A FORMER paratrooper has helped pupils getting a taste of education 1950s-style to learn military discipline for the Channel 4 series That'll Teach Em.

By John Howard

A FORMER paratrooper has helped pupils getting a taste of education 1950s-style to learn military discipline for the Channel 4 series That'll Teach Em.

Greg Allen, who served with the Army for 24 years, and now works as a manager at St Joseph's College in Ipswich, taught the youngsters how to march and stand to attention for the programme which goes out at 9pm tonight.

The college was also the location for almost all the filming after staff met the producer and props team, who decided they would like to film there during the summer last year.

Mr Allen, 45, who has served in Kosovo and Ireland, said: “I was drill sergeant to the boys. The producer wanted me to get them to march, which some boys had done before at their colleges, but the vast majority had not.

“It's not something we normally do at St Joseph's, and I tried to make it as fun as possible. The end game was to have them parade in front of their parents. There were a couple of bad eggs, but you'll see what happens to them.”

Thirty bright children were transported back in time to a 1950s grammar school and divided into single sex classes to see whether teaching the sexes separately improves grades.

Once at the boarding school, the teenagers were not allowed any contact with their parents except a weekly letter and pupils had to adjust to the rigours of new life, including a short back and sides haircut, period clothes, fritters and cabbage meals, and a strict environment.

Bev Hudson, spokeswoman for the school, said: “Needless to say it was extremely hard work housing over 60 crew and technicians.

“We also had to protect the 'pupils' from the real world of 2005, as they are completely submerged in the 1950s with only post given out once a week and their dorms consisting of iron beds, scratchy blankets, one set of clothes and a tin of boot polish.

“The props team were quite brilliant and transformed a number of rooms to look very authentic 1950s.”
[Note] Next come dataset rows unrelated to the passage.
(** * The NumPy fully connected network of [01_FCnn_PTvsNP.ipynb]

    A shallow embedding of the class [FullyConnectedNN_np]: its
    constructor, [_forward_prop], [_back_prop], [fit],
    [predict_single_data], [predict] and [__call__]; of the cell that
    trains the network and prints its predictions; and of the function
    [FullyConnectedNN_pt] that builds the PyTorch network.

    Floating point numbers are idealised as real numbers.  NumPy arrays
    carry their shape; every NumPy call that can raise is a function into
    [result].  The interpreter state holds the attributes of [self], the
    module level global [X], the Python list objects (so that aliasing of
    a list is visible) and the state of [np.random]. *)

From Stdlib Require Import Reals ZArith List Lia Lra.
From stdpp Require Import base list.
Import ListNotations.

Open Scope R_scope.

(** ** NumPy *)

Module np.

(** The two exceptions the code can meet: NumPy reports every shape
    problem (and a bad argument of [np.random]) as [ValueError]; indexing
    out of range is [IndexError]. *)
Inductive exn : Set := ValueError | IndexError.

Inductive result (A : Type) : Type :=
| Ok (a : A)
| Raise (e : exn).
Arguments Ok {A} a.
Arguments Raise {A} e.

(** A 1-D array of shape [(length v,)]. *)
Abbreviation vec := (list R).

(** A 2-D array of shape [(nrows, ncols)].  The shape is stored, as NumPy
    stores it: an array with no row still has a column count. *)
Record matrix : Type := Mat { nrows : nat; ncols : nat; rows : list vec }.

Definition wf (m : matrix) : Prop :=
  length (rows m) = nrows m /\ Forall (fun r => length r = ncols m) (rows m).

Definition shape (m : matrix) : nat * nat := (nrows m, ncols m).

(** What [labels[sample]] is: a 0-d value when [labels] is 1-D, a 1-D
    array when [labels] is 2-D. *)
Inductive operand : Type :=
| Scalar (x : R)
| Arr (v : vec).

Inductive labels : Type :=
| Labels1 (v : vec)
| Labels2 (m : matrix).

Definition ones (n : nat) : vec := repeat 1 n.

(** [np.ones((r, c))] *)
Definition ones2 (r c : nat) : matrix := Mat r c (repeat (repeat 1 c) r).

(** [np.concatenate((a, b))] of two 1-D arrays. *)
Definition concatenate (a b : vec) : vec := a ++ b.

(** [np.concatenate((a, b), axis=1)] of two 2-D arrays. *)
Definition concatenate1 (a b : matrix) : result matrix :=
  if (nrows a =? nrows b)%nat
  then Ok (Mat (nrows a) (ncols a + ncols b) (zip_with app (rows a) (rows b)))
  else Raise ValueError.

(** [np.vstack((a, b))] of two 2-D arrays. *)
Definition vstack (a b : matrix) : result matrix :=
  if (ncols a =? ncols b)%nat
  then Ok (Mat (nrows a + nrows b) (ncols a) (rows a ++ rows b))
  else Raise ValueError.

Definition tanh (v : vec) : vec := map Rtrigo_def.tanh v.

Definition sum (v : vec) : R := fold_right Rplus 0 v.

Definition inner (a b : vec) : R := sum (zip_with Rmult a b).

Definition column (m : matrix) (j : nat) : vec :=
  map (fun r => nth j r 0) (rows m).

Definition entry (m : matrix) (i j : nat) : R := nth j (nth i (rows m) []) 0.

(** The sum product of [v] with every column of [m]. *)
Definition vecmat (v : vec) (m : matrix) : vec :=
  map (fun j => inner v (column m j)) (seq 0 (ncols m)).

(** [np.dot(v, m)], [v.dot(m)]: a 1-D array times a 2-D array. *)
Definition dot (v : vec) (m : matrix) : result vec :=
  if (length v =? nrows m)%nat then Ok (vecmat v m) else Raise ValueError.

(** [a.dot(b)] of two 2-D arrays. *)
Definition matmul (a b : matrix) : result matrix :=
  if (ncols a =? nrows b)%nat
  then Ok (Mat (nrows a) (ncols b) (map (fun r => vecmat r b) (rows a)))
  else Raise ValueError.

(** Elementwise binary operation of two 1-D arrays, with broadcasting:
    equal lengths, or one of the two of length 1. *)
Definition broadcast (op : R -> R -> R) (a b : vec) : result vec :=
  if (length a =? length b)%nat then Ok (zip_with op a b)
  else match a, b with
       | [x], _ => Ok (map (op x) b)
       | _, [y] => Ok (map (fun x => op x y) a)
       | _, _ => Raise ValueError
       end.

(** [t - y] *)
Definition subtract (t : operand) (y : vec) : result vec :=
  match t with
  | Scalar x => Ok (map (fun v => x - v) y)
  | Arr a => broadcast Rminus a y
  end.

(** [a * b] *)
Definition multiply (a b : vec) : result vec := broadcast Rmult a b.

(** [v[1:]] *)
Definition slice1 (v : vec) : vec := tail v.

(** [m[1:]] *)
Definition slice1_rows (m : matrix) : matrix :=
  Mat (pred (nrows m)) (ncols m) (tail (rows m)).

(** [m.T] *)
Definition T (m : matrix) : matrix :=
  Mat (ncols m) (nrows m) (map (column m) (seq 0 (ncols m))).

(** [v.reshape(1, d)]: [d] is [-1] (inferred) or the size of [v]. *)
Definition reshape_row (v : vec) (d : Z) : result matrix :=
  if ((d =? -1) || (d =? Z.of_nat (length v)))%Z
  then Ok (Mat 1 (length v) [v])
  else Raise ValueError.

(** [np.array([]).reshape(0, d)] *)
Definition empty_reshape (d : Z) : result matrix :=
  if (0 <=? d)%Z then Ok (Mat 0 (Z.to_nat d) []) else Raise ValueError.

(** [c * m] for a number [c]. *)
Definition scale (c : R) (m : matrix) : matrix :=
  Mat (nrows m) (ncols m) (map (map (Rmult c)) (rows m)).

(** [w += m] on the array [w]: [m] is broadcast to the shape of [w],
    which never changes. *)
Definition iadd (w m : matrix) : result matrix :=
  if (((nrows m =? nrows w) || (nrows m =? 1))
      && ((ncols m =? ncols w) || (ncols m =? 1)))%nat
  then Ok (Mat (nrows w) (ncols w)
             (imap (fun i r =>
                      imap (fun j x =>
                              x + entry m (if (nrows m =? nrows w)%nat then i else 0%nat)
                                          (if (ncols m =? ncols w)%nat then j else 0%nat))
                           r)
                   (rows w)))
  else Raise ValueError.

(** [m[i]] *)
Definition getrow (m : matrix) (i : nat) : result vec :=
  match rows m !! i with
  | Some r => Ok r
  | None => Raise IndexError
  end.

(** [v[i]] *)
Definition item (v : vec) (i : nat) : result R :=
  match v !! i with
  | Some x => Ok x
  | None => Raise IndexError
  end.

(** [labels[i]] *)
Definition label_at (l : labels) (i : nat) : result operand :=
  match l with
  | Labels1 v => match v !! i with Some x => Ok (Scalar x) | None => Raise IndexError end
  | Labels2 m => match rows m !! i with Some r => Ok (Arr r) | None => Raise IndexError end
  end.

(** The state of [np.random], as an oracle: request number [k] is
    answered by [uniform k] when it asks for a sample of [[0, 1)] and by
    [integer k n] when it asks for an integer below [n]. *)
Record generator : Type :=
  Gen { uniform : nat -> R; integer : nat -> nat -> nat; cursor : nat }.

Definition advance (k : nat) (g : generator) : generator :=
  Gen (uniform g) (integer g) (cursor g + k).

(** NumPy's contract for the two requests. *)
Definition valid_generator (g : generator) : Prop :=
  (forall k, 0 <= uniform g k < 1) /\
  (forall k n, (0 < n)%nat -> (integer g k n < n)%nat).

(** [np.random.rand(d0, d1)]: negative dimensions are refused. *)
Definition rand (d0 d1 : Z) (g : generator) : result matrix * generator :=
  if ((d0 <? 0) || (d1 <? 0))%Z then (Raise ValueError, g)
  else
    let r := Z.to_nat d0 in
    let c := Z.to_nat d1 in
    (Ok (Mat r c
           (map (fun i => map (fun j => uniform g (cursor g + i * c + j)) (seq 0 c))
                (seq 0 r))),
     advance (r * c) g).

(** [np.random.randint(n)] *)
Definition randint (n : nat) (g : generator) : result nat * generator :=
  if (n =? 0)%nat then (Raise ValueError, g)
  else (Ok (integer g (cursor g) n), advance 1 g).

(** [2*m - 1] *)
Definition affine (m : matrix) : matrix :=
  Mat (nrows m) (ncols m) (map (map (fun u => 2 * u - 1)) (rows m)).

End np.

Import np.

(** ** The interpreter state *)

(** A reference to a Python list of 1-D arrays. *)
Definition loc : Type := nat.

(** The calls [fit] makes on [self], recorded when they return. *)
Inductive call : Set := Forward | Backward.

Record pystate : Type := State {
  layers : nat;              (* self.layers *)
  arch : list Z;             (* self.arch *)
  weights : list matrix;     (* self.weights *)
  X : matrix;                (* the global X of the notebook *)
  lists : loc -> list vec;   (* the list objects *)
  next_loc : loc;            (* the next fresh reference *)
  rng : generator;           (* np.random *)
  calls : list call          (* ghost: calls that returned *)
}.

Definition set_layers (n : nat) (s : pystate) : pystate :=
  State n (arch s) (weights s) (X s) (lists s) (next_loc s) (rng s) (calls s).
Definition set_arch (a : list Z) (s : pystate) : pystate :=
  State (layers s) a (weights s) (X s) (lists s) (next_loc s) (rng s) (calls s).
Definition set_weights (w : list matrix) (s : pystate) : pystate :=
  State (layers s) (arch s) w (X s) (lists s) (next_loc s) (rng s) (calls s).
Definition set_list (l : loc) (v : list vec) (s : pystate) : pystate :=
  State (layers s) (arch s) (weights s) (X s)
        (fun l' => if (l' =? l)%nat then v else lists s l') (next_loc s) (rng s) (calls s).
Definition set_next_loc (n : loc) (s : pystate) : pystate :=
  State (layers s) (arch s) (weights s) (X s) (lists s) n (rng s) (calls s).
Definition set_rng (g : generator) (s : pystate) : pystate :=
  State (layers s) (arch s) (weights s) (X s) (lists s) (next_loc s) g (calls s).
Definition set_calls (c : list call) (s : pystate) : pystate :=
  State (layers s) (arch s) (weights s) (X s) (lists s) (next_loc s) (rng s) c.

(** A computation: it returns or raises, and the state it leaves stays
    in both cases. *)
Definition M (A : Type) : Type := pystate -> result A * pystate.

Definition ret {A} (a : A) : M A := fun s => (Ok a, s).

Definition raise {A} (e : exn) : M A := fun s => (Raise e, s).

Definition bind {A B} (m : M A) (k : A -> M B) : M B :=
  fun s => match m s with
           | (Ok a, s') => k a s'
           | (Raise e, s') => (Raise e, s')
           end.

Notation "x <- m ;; k" := (bind m (fun x => k))
  (at level 100, m at next level, right associativity).
Notation "m ;;; k" := (bind m (fun _ => k))
  (at level 100, right associativity).

Definition get : M pystate := fun s => (Ok s, s).

Definition modify (f : pystate -> pystate) : M unit := fun s => (Ok tt, f s).

Definition lift {A} (r : result A) : M A := fun s => (r, s).

(** [for x in l: b = f(b, x)], [b] the local variables the body assigns. *)
Fixpoint foldM {A B} (f : B -> A -> M B) (l : list A) (b : B) : M B :=
  match l with
  | [] => ret b
  | x :: l' => b' <- f b x ;; foldM f l' b'
  end.

Definition for_each {A} (l : list A) (body : A -> M unit) : M unit :=
  foldM (fun _ x => body x) l tt.

(** [range(n)] and [range(hi, 0, -1)] *)
Definition range (n : nat) : list nat := seq 0 n.
Definition range_down (hi : nat) : list nat := reverse (seq 1 hi).

(** *** Attributes of [self] and list objects *)

(** [len(self.weights)] *)
Definition len_weights : M nat := s <- get ;; ret (length (weights s)).

(** [self.weights[i]] *)
Definition weights_get (i : nat) : M matrix :=
  s <- get ;;
  match weights s !! i with
  | Some w => ret w
  | None => raise IndexError
  end.

(** [self.weights[-1]] *)
Definition weights_last : M matrix :=
  s <- get ;;
  match last (weights s) with
  | Some w => ret w
  | None => raise IndexError
  end.

(** [self.weights.append(w)] *)
Definition weights_append (w : matrix) : M unit :=
  modify (fun s => set_weights (weights s ++ [w]) s).

(** The in-place [+=] on the array stored at [self.weights[i]]. *)
Definition weights_iadd (i : nat) (m : matrix) : M unit :=
  s <- get ;;
  match weights s !! i with
  | Some w =>
      w' <- lift (iadd w m) ;;
      modify (set_weights (<[i := w']> (weights s)))
  | None => raise IndexError
  end.

(** [self.arch[i]] *)
Definition arch_get (i : nat) : M Z :=
  s <- get ;;
  match arch s !! i with
  | Some a => ret a
  | None => raise IndexError
  end.

(** [self.arch[-1]] *)
Definition arch_last : M Z :=
  s <- get ;;
  match last (arch s) with
  | Some a => ret a
  | None => raise IndexError
  end.

(** [[v]]: a new list object. *)
Definition list_new (v : list vec) : M loc :=
  s <- get ;;
  let l := next_loc s in
  modify (fun s => set_next_loc (S l) (set_list l v s)) ;;;
  ret l.

(** [y[i]] *)
Definition list_get (y : loc) (i : nat) : M vec :=
  s <- get ;;
  match lists s y !! i with
  | Some v => ret v
  | None => raise IndexError
  end.

(** [y[-1]] *)
Definition list_last (y : loc) : M vec :=
  s <- get ;;
  match last (lists s y) with
  | Some v => ret v
  | None => raise IndexError
  end.

(** [y.append(v)] *)
Definition list_append (y : loc) (v : vec) : M unit :=
  modify (fun s => set_list y (lists s y ++ [v]) s).

(** [np.random.rand(d0, d1)] and [np.random.randint(n)] on the global
    generator. *)
Definition random_rand (d0 d1 : Z) : M matrix :=
  fun s => let (r, g) := rand d0 d1 (rng s) in (r, set_rng g s).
St Joseph's was recommended to the film company by Simon Warr, a French and Latin teacher at the Royal Hospital School in Holbrook.

Mr Warr starred in an earlier series and is the headmaster in the latest run of programmes.

He said: “I can be quite stern, a lot of it is an act, but the reviewers said I was pretty scary. It was tough for the children, but also for the staff, who also had no television and eat the same food as pupils.”

Mr Warr, whose own school had other commitments at the time filming needed to be undertaken, said he thoroughly enjoyed taking part in the new series of five programmes.